Adam Harvey wrote:

> On 23 July 2015 at 11:47, Christoph Becker <cmbecke...@gmx.de> wrote:
> <snip great explanation, thanks>
>> Therefore I tend to prefer a new ini setting (say, pcre.jitstack_limit).
>>  That would mean, however, to add yet another ini setting, of which
>> there are already so many.
> 
> I'm not a big fan of that, although it's at least in the spirit of
> what configuration settings are meant to be used for.
> 
> What if we added the PCRE_ERROR_JIT_STACKLIMIT error constant to those
> exposed to userland so that it's more easily noticed via
> preg_last_error(), and adding a modifier that can be used to disable
> the JIT on a per-pattern basis (by setting PCRE_NO_START_OPTIMIZE,
> which admittedly disables other stuff too, but at least the regex will
> run)? At least then users could check the error when the regex fails
> and re-run the regex without the JIT if they chose to.

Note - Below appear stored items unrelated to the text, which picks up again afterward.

Lemma find_first_some (l : list A) (x : A) :
  x ∈ l -> p x = true -> exists y, List.find p l = Some y.
Proof.
  intros Hin Hx. destruct (List.find p l) eqn:Hfind; [by eexists|].
  apply find_none with (x := x) in Hfind; [congruence|].
  by apply list_elem_of_In.
Qed.

End FindFirst.

(** Filtering out the first match keeps what precedes it. *)
Lemma filter_first_match (p : Relationship -> bool)
    (pre post : list Relationship) (rel : Relationship) :
  p rel = true -> (forall y, y ∈ pre -> p y = false) ->
  filter (fun r => r <> rel) (pre ++ rel :: post)
  = pre ++ filter (fun r => r <> rel) post.
Proof.
  intros Hrel Hpre. rewrite filter_app, filter_cons_False by auto.
  f_equal. induction pre as [|a pre IH]; [done|].
  rewrite filter_cons_True.
  - f_equal. apply IH. intros y Hy. apply Hpre. by right.
  - intros ->. rewrite (Hpre rel) in Hrel by by left. done.
Qed.

Lemma _update_relationships_add (rel : Relationship) (w : World) :
  _update_relationships rel true w
  = (Ok tt, resubmitted w (relationships (self w) ++ [rel])).
Proof. reflexivity. Qed.

Lemma _update_relationships_remove (rel : Relationship) (w : World) :
  _update_relationships rel false w
  = (Ok tt, resubmitted w (filter (fun r => r <> rel) (relationships (self w)))).
Proof. reflexivity. Qed.

Lemma has_child_new rtype table p c jc :
  has_child c (new_Relationship rtype table p (Some c) jc) = true.
Proof. unfold has_child; simpl. by apply bool_decide_eq_true. Qed.

Lemma has_joint_child_new rtype table p jc :
  has_joint_child (default [] jc) (new_Relationship rtype table p None jc) = true.
Proof. unfold has_joint_child; simpl. by apply bool_decide_eq_true. Qed.

Lemma has_parent_new rtype table p c jc :
  has_parent p (new_Relationship rtype table p c jc) = true.
Proof. unfold has_parent; simpl. by apply bool_decide_eq_true. Qed.

(** What a successful [add_child] leaves behind: a relationship with the
    given child, or with the given joint children. *)
Lemma add_child_post child joint_child rtype table (w w1 : World) :
  add_child child joint_child rtype table w = (Ok tt, w1) ->
  id (self w1) = id (self w)
  /\ exists rel,
       rel ∈ relationships (self w1)
       /\ match child with
          | Some c => has_child c rel = true
          | None => has_joint_child (default [] joint_child) rel = true
          end.
Proof.
  unfold add_child, bind, get_self, raise, exception_handler_warning, emit.
  destruct (_ || _); [done|].
  destruct child as [c|].
  - destruct (List.find _ _) as [rel|] eqn:Hfind.
    + intros [= <-]. split; [done|]. exists rel; simpl.
      apply find_some in Hfind as [Hin ?]. by apply list_elem_of_In in Hin.
    + rewrite _update_relationships_add. intros [= <-]. split; [done|].
      eexists. split; [simpl; apply elem_of_app; right; by left|].
      apply has_child_new.
  - destruct (List.find _ _) as [rel|] eqn:Hfind.
    + intros [= <-]. split; [done|]. exists rel; simpl.
      apply find_some in Hfind as [Hin ?]. by apply list_elem_of_In in Hin.
    + rewrite _update_relationships_add. intros [= <-]. split; [done|].
      eexists. split; [simpl; apply elem_of_app; right; by left|].
      apply has_joint_child_new.
Qed.

Lemma add_parent_post p rtype table (w w1 : World) :
  add_parent p rtype table w = (Ok tt, w1) ->
  exists rel, rel ∈ relationships (self w1) /\ has_parent p rel = true.
Proof.
  unfold add_parent, bind, get_self, exception_handler_warning, emit.
  destruct (List.find _ _) as [rel|] eqn:Hfind.
  - intros [= <-]. exists rel; simpl.
    apply find_some in Hfind as [Hin ?]. by apply list_elem_of_In in Hin.
  - rewrite _update_relationships_add. intros [= <-].
    eexists. split; [simpl; apply elem_of_app; right; by left|].
    apply has_parent_new.
Qed.

(** C5. A second [add_child] with the same child or the same joint
    children, and a second [add_parent] with a parent of the same object
    id, only warns: it returns normally, the entity, its relationships
    among it, is as the first call left it, and the log gains one warning
    and no update. *)
Theorem add_twice_warns (w w1 : World) :
  (forall child joint_child rtype table rtype' table',
      add_child child joint_child rtype table w = (Ok tt, w1) ->
      exists msg,
        add_child child joint_child rtype' table' w1 = (Ok tt, warned w1 msg))
  /\ (forall p p' rtype table rtype' table',
         object_id p' = object_id p ->
         add_parent p rtype table w = (Ok tt, w1) ->
         exists msg, add_parent p' rtype' table' w1 = (Ok tt, warned w1 msg)).
Proof.
  split.
  - intros child jc rtype table rtype' table' Hfirst.
    destruct (add_child_post _ _ _ _ _ _ Hfirst) as (_ & rel & Hin & Hrel).
    revert Hfirst.
    unfold add_child, bind, get_self, raise, exception_handler_warning, emit.
    destruct (_ || _); [done|]. intros _.
    destruct child as [c|].
    + destruct (find_first_some (has_child c) _ _ Hin Hrel) as [rel' ->].
      by eexists.
    + destruct (find_first_some (has_joint_child (default [] jc)) _ _ Hin Hrel)
        as [rel' ->].
      by eexists.
  - intros p p' rtype table rtype' table' Hid Hfirst.
    destruct (add_parent_post _ _ _ _ _ Hfirst) as (rel & Hin & Hrel).
    unfold add_parent, bind, get_self, exception_handler_warning, emit.
    assert (Hrel' : has_parent p' rel = true).
    { unfold has_parent in *. by rewrite Hid. }
    destruct (find_first_some (has_parent p') _ _ Hin Hrel') as [rel' ->].
    by eexists.
Qed.

Lemma add_twice_warns_witness :
  (exists msg,
      add_child (Some attr_city) None ONE_TO_MANY None w_city
      = (Ok tt, warned w_city msg))
  /\ (exists msg,
         add_parent attr_region ONE_TO_MANY None w_region
         = (Ok tt, warned w_region msg)).
Proof.
  split.
  - apply (proj1 (add_twice_warns w0 w_city)
             (Some attr_city) None ONE_TO_MANY None ONE_TO_MANY None).
    reflexivity.
  - apply (proj2 (add_twice_warns w0 w_region)
             attr_region attr_region ONE_TO_MANY None ONE_TO_MANY None);
      reflexivity.
Defined.

Lemma has_child_true c rel : has_child c rel = true <-> target rel = Child c.
Proof.
  unfold has_child. destruct (target rel); [|done].
  rewrite bool_decide_eq_true. split; congruence.
Qed.

Lemma has_joint_child_true l rel :
  has_joint_child l rel = true <-> target rel = JointChild l.
Proof.
  unfold has_joint_child. destruct (target rel); [done|].
  rewrite bool_decide_eq_true. split; congruence.
Qed.

Lemma has_parent_true p rel :
  has_parent p rel = true <-> object_id (parent rel) = object_id p.
Proof. unfold has_parent. by rewrite bool_decide_eq_true. Qed.

(** The shared step of the removals: with a first match the collection is
    resubmitted without it and without its later copies. *)
Lemma remove_at_first_match (p : Relationship -> bool) (w : World)
    (pre post : list Relationship) (rel : Relationship) (warning : M unit) :
  relationships (self w) = pre ++ rel :: post ->
  p rel = true -> (forall x, x ∈ pre -> p x = false) ->
  match List.find p (relationships (self w)) with
  | Some rel => _update_relationships rel false
  | None => warning
  end w
  = (Ok tt, resubmitted w (pre ++ filter (fun r => r <> rel) post)).
Proof.
  intros Hrels Hrel Hpre.
  assert (Hfind : List.find p (relationships (self w)) = Some rel)
    by (rewrite Hrels; by apply find_first_at).
  rewrite Hfind, _update_relationships_remove, Hrels.
  by rewrite (filter_first_match p).
Qed.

Yes, that would be an option.  I'm not sure if we need to touch
PCRE_NO_START_OPTIMIZE (or if it would even help); simply not calling
pcre_study() respectively not passing the studied extra data (second
argument) to pcre_exec() should be sufficient.

> How likely is the average user to hit this, do you think?

I don't know.  The libpcre man pages say:

| JIT uses far less memory for recursion than the interpretive code,
| and a maximum stack size of 512K to 1M should be more than enough for
| any pattern.

Of course, a hard-coded 512K or even more would be rather much.  The
default stack size (32K) for the regex in the test script of #70110
would be sufficient, if the subject is repeated only about 2000 times,
but that doesn't say much (the preg_match() is rather contrived).

Anyway, that shows that it's not only the pattern that's relevant for
the needed JIT stack space, but also the subject string.